Movie Review, ok FILM Review: “Holy Motors”

ImageA film, a famous wag – OK, it was a comic strip character – once said is “a movie we don’t quite understand.”

Thus we come to “Holy Motors,” a trippy celebration of cinema history and an episodic series of bizarre, sometimes comic/ sometimes touching/ often angelic interludes and inside jokes from the filmmaker – Leos Carax. It is, most self-consciously, a “film” above all else. Not a movie.

Framed within the image of an audience watching, mesmerized by the flickering 19th century footage of a nude strong man demonstrating the “lifelike” potential of this new invention – cinema – Carax presents a willfully, maddeningly obscure collection of episodes that hint at a kind of “It’s a Wonderful Life” series of literal and symbolic visitations to the dead or about to die.

A mysterious businessman, Mr. Oscar — played by Denis Lavant, the former circus acrobat whom Carax turned into something of a star with his 1991 film “The Lovers on the Bridge” — says good-bye to his kids, steps into his stretch white Lincoln limo (escorted by body guards in a BMW) and sets out for a day of Paris “appointments.” Those entail him changing clothes and disguises, time and again, as his on-task limo driver (French screen veteran Edith Scob from 1960’s “Eyes Without a Face”) drives him to each meeting in that day’s dossier.

He dons a red mask covered in barbed wire and attempts to assassinate a banker (also played by Levant). He takes on the clothes and stooped walk of a poor old homeless woman – “Nobody loves me, but I’m alive,” she/he thinks in an interior monologue.

Oscar dons fake nails, a red beard and hair and becomes a sewer troll, wandering beneath the streets (where processions of the walking dead – dead-eyed Parisians, pass him with their shopping carts) only to emerge in the tourist trap Pere Lachaise cemetery, where Jim Morrison, among others are buried. The tombstones no longer have names, but jokey exhortations to “visit my site at www…”

That’s where the troll, named Merde (a character from an earlier Carax film), kidnaps a model (Eva Mendes) from a photo shoot, the photographer burbling “Beauty, beauty beauty” at her all the way.

Image

Oscar puts on a motion capture suit and acts out the “future of cinema,” including graphic simulated sex with a blonde contortionist.

And so on. Little is clear and nothing is explained.

Lavant is quite the chameleon here, occasionally earning empathy, amusement or revulsion. It’s a tour de force turn, self-evidently so. Put Jim Carrey in this role and we’d call it “showing off.” Subtitle it in French and actor and director earn the benefit of the barely coherent doubt.

There are pauses for music – Oscar leads an orchestra of accordionists, Eva Mendes and a wistful Kylie Minogue (as a fellow limo-riding “performer”) sing.

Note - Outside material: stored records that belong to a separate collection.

(* ===== verification/Problem.v ===== *)
(** * Problem documents (httpidem/errors.go)

    The default ErrorWriter: an RFC 9457 problem document, with the string
    encoding of encoding/json. *)
From S2P Require Import Prelude GoLib GoHttp Errors Http.

(** ** encoding/json strings, with HTML escaping *)

Module json.

Definition in_range (lo hi : Z) (b : byte) : bool := (lo <=? byte_Z b)%Z && (byte_Z b <=? hi)%Z.

(** The size of the well-formed UTF-8 sequence of two or more bytes that
    starts with [b0] and continues in [s], if there is one. *)
Definition rune_size (b0 : byte) (s : bytes) : option nat :=
  let cont := in_range 128 191 in
  match s with
  | b1 :: s =>
      if in_range 194 223 b0 then if cont b1 then Some 2 else None
      else
        let three := if in_range 224 224 b0 then in_range 160 191 b1
                     else if in_range 237 237 b0 then in_range 128 159 b1
                     else in_range 225 239 b0 && cont b1 in
        let four := if in_range 240 240 b0 then in_range 144 191 b1
                    else if in_range 244 244 b0 then in_range 128 143 b1
                    else in_range 241 243 b0 && cont b1 in
        match s with
        | b2 :: s =>
            if three && cont b2 then Some 3
            else match s with
                 | b3 :: _ => if four && cont b2 && cont b3 then Some 4 else None
                 | [] => None
                 end
        | [] => None
        end
  | [] => None
  end.

(** One ASCII byte. *)
Definition escape_ascii (b : byte) : bytes :=
  if bool_decide (b = x5c) || bool_decide (b = x22) then [x5c; b]
  else if bool_decide (b = x08) then x5c :: bs "b"
  else if bool_decide (b = x0c) then x5c :: bs "f"
  else if bool_decide (b = x0a) then x5c :: bs "n"
  else if bool_decide (b = x0d) then x5c :: bs "r"
  else if bool_decide (b = x09) then x5c :: bs "t"
  else if (byte_Z b <? 32)%Z || one_of "<>&" b then x5c :: bs "u00" ++ hex_byte b
  else [b].

(** The loop of appendString; [skip] bytes belong to a rune already copied. *)
Fixpoint encode (skip : nat) (s : bytes) : bytes :=
  match s with
  | [] => []
  | b :: s =>
      match skip with
      | S skip => b :: encode skip s
      | O =>
          if (byte_Z b <? 128)%Z then escape_ascii b ++ encode 0 s
          else
            match rune_size b s with
            | None => x5c :: bs "ufffd" ++ encode 0 s
            | Some n => b :: encode (n - 1) s
            end
      end
  end.

(** U+2028 and U+2029 are escaped too. *)
Fixpoint separators (s : bytes) : bytes :=
  match s with
  | xe2 :: x80 :: xa8 :: s => x5c :: bs "u2028" ++ separators s
  | xe2 :: x80 :: xa9 :: s => x5c :: bs "u2029" ++ separators s
  | b :: s => b :: separators s
  | [] => []
  end.

Definition string (s : bytes) : bytes := x22 :: separators (encode 0 s) ++ [x22].

End json.

(** [http.StatusText]. *)
Definition StatusText (code : Z) : bytes :=
  bs (match code with
  | 100 => "Continue" | 101 => "Switching Protocols" | 102 => "Processing" | 103 => "Early Hints"
  | 200 => "OK" | 201 => "Created" | 202 => "Accepted" | 203 => "Non-Authoritative Information"
  | 204 => "No Content" | 205 => "Reset Content" | 206 => "Partial Content" | 207 => "Multi-Status"
  | 208 => "Already Reported" | 226 => "IM Used"
  | 300 => "Multiple Choices" | 301 => "Moved Permanently" | 302 => "Found" | 303 => "See Other"
  | 304 => "Not Modified" | 305 => "Use Proxy" | 307 => "Temporary Redirect"
  | 308 => "Permanent Redirect"
  | 400 => "Bad Request" | 401 => "Unauthorized" | 402 => "Payment Required" | 403 => "Forbidden"
  | 404 => "Not Found" | 405 => "Method Not Allowed" | 406 => "Not Acceptable"
  | 407 => "Proxy Authentication Required" | 408 => "Request Timeout" | 409 => "Conflict"
  | 410 => "Gone" | 411 => "Length Required" | 412 => "Precondition Failed"
  | 413 => "Request Entity Too Large" | 414 => "Request URI Too Long"
  | 415 => "Unsupported Media Type" | 416 => "Requested Range Not Satisfiable"
  | 417 => "Expectation Failed" | 418 => "I'm a teapot" | 421 => "Misdirected Request"
  | 422 => "Unprocessable Entity" | 423 => "Locked" | 424 => "Failed Dependency"
  | 425 => "Too Early" | 426 => "Upgrade Required" | 428 => "Precondition Required"
  | 429 => "Too Many Requests" | 431 => "Request Header Fields Too Large"
  | 451 => "Unavailable For Legal Reasons"
  | 500 => "Internal Server Error" | 501 => "Not Implemented" | 502 => "Bad Gateway"
  | 503 => "Service Unavailable" | 504 => "Gateway Timeout" | 505 => "HTTP Version Not Supported"
  | 506 => "Variant Also Negotiates" | 507 => "Insufficient Storage" | 508 => "Loop Detected"
  | 510 => "Not Extended" | 511 => "Network Authentication Required"
  | _ => EmptyString
  end%Z%string).

(** The problem document, with [detail] omitted when empty; the encoder
    ends it with a newline. *)
Definition problem (status : Z) (detail : bytes) : bytes :=
  bs "{" ++ json.string (bs "type") ++ bs ":" ++ json.string (bs "about:blank") ++
  bs "," ++ json.string (bs "title") ++ bs ":" ++ json.string (StatusText status) ++
  bs "," ++ json.string (bs "status") ++ bs ":" ++ FormatInt status ++
  (if bool_decide (detail = []) then []
   else bs "," ++ json.string (bs "detail") ++ bs ":" ++ json.string detail) ++
  bs "}" ++ [x0a].

(** type ErrorWriter *)
Definition ErrorWriter : Type := Request → Z → option error → handler_prog.

Definition problemWriter : ErrorWriter := λ r status err,
  let detail :=
    match err with
    | Some err => if (status <? 500)%Z then Error err else []
    | None => []
    end in
  HHeader (λ h,
  HSetHeader (Header.Set' (bs "Content-Type") (bs "application/problem+json") h)
  (HWriteHeader status
  (HWrite (problem status detail) (λ _, HReturn)))).

Definition DefaultErrorWriter : ErrorWriter := problemWriter.

Example problem_ex :
  problem 409 (bs "a<b") =
  bs "{" ++ json.string (bs "type") ++ bs ":" ++ json.string (bs "about:blank") ++
  bs "," ++ json.string (bs "title") ++ bs ":" ++ json.string (bs "Conflict") ++
  bs "," ++ json.string (bs "status") ++ bs ":409," ++ json.string (bs "detail") ++ bs ":" ++
  x22 :: bs "a\u003cb" ++ x22 :: bs "}" ++ [x0a].
Proof. reflexivity. Qed.
(** A handler that panicked: its key is free. *)
Lemma proceed_panicked w b scope k s v (wd wd' : world memstore.Store) :
  run (proceed cfg next w r b scope k K tok (options cfg)) wd = ((s, Panicked v), wd') →
  held K r0 wd → (app_clock (w_now wd') < rec_LeaseExpiresAt r0)%Z →
  finishedBoxes (hs_boxes s) !! length (finishedBoxes b) ≠ Some true →
  live (app_clock (w_now wd')) (memstore.recs (w_store wd')) K = None.
Proof using Hn.
  intros Hrun Hheld Hlt Hfin. unfold proceed in Hrun.
  destruct (proceed_context _ _ _) as [[[ctx b'] he] fin] eqn:Ec.
  destruct (run (serve next (mkCaptureWriter w
    (NewRecorder (maxResponseBody cfg) (storeHeaders cfg)) false) (WithContext r ctx) b') wd)
    as [[s0 how0] wd1] eqn:Es.
  destruct (run_bind_later _ _ _ _ _ _ _ Es Hrun) as [Hrun1 Hle1]. clear Hrun. unfold serve in Es.
  pose proof (hrun_held K tok r0 eq_refl eq_refl (W:=captureWriter response) _ _ _ _ _ _ _ Es (Hn ctx)
    ltac:(lia) Hheld) as Hheld1.
  destruct how0 as [|v0].
  { destruct (fin _); [done|]. rewrite run_bind in Hrun1. by destruct (run _ wd1). }
  assert (fin (hs_boxes s0) = false) as Ef.
  { rewrite run_bind in Hrun1. destruct (run _ wd1) as [x wd2] in Hrun1. simpl in Hrun1.
    simplify_eq. simpl in Hfin. exact (proceed_finished _ _ _ _ _ _ _ _ Ec Hfin). }
  rewrite Ef in Hrun1. unfold discard_logging in Hrun1.
  destruct (run (Finish K tok Discard [] (options cfg)) wd1) as [[lost err] wd2] eqn:Efin.
  rewrite !run_bind, Efin in Hrun1.
  assert (app_clock (w_now wd2) ≤ app_clock (w_now wd'))%Z as Hle2.
  { destruct (run _ wd2) as [y wd3] eqn:E3 in Hrun1. simpl in Hrun1. simplify_eq.
    match type of E3 with run ?p ?x = _ => pose proof (run_later p x) as [Hle _] end.
    by rewrite E3 in Hle. }
  pose proof (Finish_held K tok r0 eq_refl eq_refl _ _ _ _ _ _ Efin Hheld1 ltac:(lia)) as [[= -> ->] HN].
  simpl in Hrun1. by simplify_eq.
Qed.
End settled.

(** C4. No request leaves its key stuck.  Under the default policy a
    request that found its key free, kept its lease and did not finish its
    record itself leaves the key free again when its handler panicked or
    its client was sent 429 or a 5xx; otherwise the key is free - the
    capture was void - or holds the completed record whose payload is the
    response the client was sent. *)
Theorem http_outcome (cfg : config) (next : Handler) (w : response) (r r' : Request) (b : boxes)
    (key body : bytes) (wd wd' : world memstore.Store) (rnd : bytes) (rest : list (bytes + error))
    (s : hstate response) (how : outcome) :
  let K := skey cfg r' key in
  let sent := finish_response (hs_w s) in
  let code := sent_status sent in
  ready cfg r r' key body → fresh w → policy cfg = DefaultPolicy → w_rand wd = inl rnd :: rest →
  live (app_clock (w_now wd)) (memstore.recs (w_store wd)) K = None →
  (∀ ctx, handler_leaves_alone K (EncodeToString (take 16 rnd)) (next (WithContext r' ctx))) →
  run (ServeHTTP cfg next w r b) wd = ((s, how), wd') →
  (app_clock (w_now wd') < app_clock (w_now wd) + Core.leaseTTL (options cfg))%Z →
  finishedBoxes (hs_boxes s) !! length (finishedBoxes b) ≠ Some true →
  let now := live (app_clock (w_now wd')) (memstore.recs (w_store wd')) K in
  match how with
  | Panicked _ => now = None
  | Returned => code ≠ 101%Z →
      if decide (code = 429%Z ∨ (500 ≤ code)%Z) then now = None
      else now = None ∨ ∃ rc sr,
        now = Some rc ∧ rec_State rc = StateCompleted ∧ rec_Fingerprint rc = fprint r' body ∧
        MarshalBinary sr = inl (rec_Payload rc) ∧
        StatusCode sr = code ∧ rs_body sent = body_sent code (sr_Body sr)
  end.
Proof.
  intros K sent code Hr Hw Hpol Hrnd Hl Hn Hrun Hlease Hfin. cbv zeta.
  rewrite (ServeHTTP_ready _ _ _ _ _ _ _ _ Hr) in Hrun.
  destruct (run (Begin K (fprint r' body) (options cfg)) wd) as [out wd0] eqn:Eb.
  destruct (run_bind_later _ _ _ _ _ _ _ Eb Hrun) as [_ Hle0].
  destruct (mem_first_held _ _ _ _ _ _ _ _ Hrnd Hl Eb ltac:(lia)) as (-> & t & Ht & Hheld).
  rewrite (run_begin_and_act _ _ _ _ _ _ _ _ _ _ Eb) in Hrun. cbn [out_Action out_Token] in Hrun.
  assert (app_clock (w_now wd') < t + Core.leaseTTL (options cfg))%Z as Hlt by lia.
  destruct how as [|v].
  - intros Hc. eapply proceed_returned; eauto.
  - eapply proceed_panicked; eauto.
Qed.

(** ** Witnesses *)

Module ExampleFlow.

Definition cfg : config := default_config.
Definition handler : Handler := λ _,
  HHeader (λ h, HSetHeader (Header.Set' (bs "Content-Type") (bs "text/plain") h)
  (HWriteHeader 201 (HWrite (bs "ok") (λ _, HReturn)))).
Definition panicking : Handler := λ _, HPanic (bs "boom").
Definition w : response := new_response FlushWorks None.
Definition req : Request := ExampleRequest.req.
Definition req' : Request :=
  set_content_length (set_body (set_body req (mkReader [] None)) (mkReader (bs "{}") None)) 2.
Definition b0 : boxes := mkBoxes [] [].
Definition rnd (b : byte) : bytes + error := inl (replicate 16 b).
Definition wd0 : world memstore.Store :=
  mkWorld memstore.New (mkInstant 1000%Z 1000%Z) (replicate 40 (mkTick 1000000000 1000000000))
    [rnd x01; rnd x02; rnd x03] [].

Definition run1 := run (ServeHTTP cfg handler w req b0) wd0.
Definition s1 : hstate response := run1.1.1.
Definition wd1 : world memstore.Store := run1.2.
Definition rc : Record :=
  default (mkRecord [] [] StateReserved [] 0%Z 0%Z [])
    (live (app_clock (w_now wd1)) (memstore.recs (w_store wd1)) (bs "key-1")).
Definition others : prog (bool * option error) := Finish (bs "key-1") (bs "stale") Discard [] (options cfg).
Definition wd2 : world memstore.Store := (run others wd1).2.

The quixotic Carax (“Pola X,” “The Lovers on the Bridge”) doesn’t work much, and seems to be making a commentary on the nature of the passive act of watching, of the changing nature of cinema from the magically organic to the mechanically digital. Read a dozen reviews of “Holy Motors” and you’ll mostly get a dozen people scrambling not to admit that they don’t quite get it.

But think “It’s a Wonderful Life,” listen for Minogue singing “Who were we when we were who were we?” and tumble into the tracking shots, the wild transformations of the singularly homely Levant into assorted grotesque murderers, a dying old man gently scolding a young woman who is condemned “to be you,” and weary angels and try to go with it. It may not change your life or the cinema as we know it, but as indulgent baubles and commentaries on the nature of watching and being watched over (by a filmmaker, or an angel) go, “Holy Motors” hits on enough cylinders to puzzle over for days afterwards.

MPAA Rating: Unrated, with graphic violent, nudity

Cast: Denis Lavant, Kylie Minogue, Eva Mendes, Edith Scob

Credits: Written and directed by Leos Carax. An Indomina/Wild Bunch release.

Running time:1:54

About Roger Moore

Movie Critic, formerly with McClatchy-Tribune News Service, Orlando Sentinel, published in Spin Magazine, The World and now published here, Orlando Magazine, Autoweek Magazine
This entry was posted in Reviews, previews, profiles and movie news. Bookmark the permalink.

7 Responses to Movie Review, ok FILM Review: “Holy Motors”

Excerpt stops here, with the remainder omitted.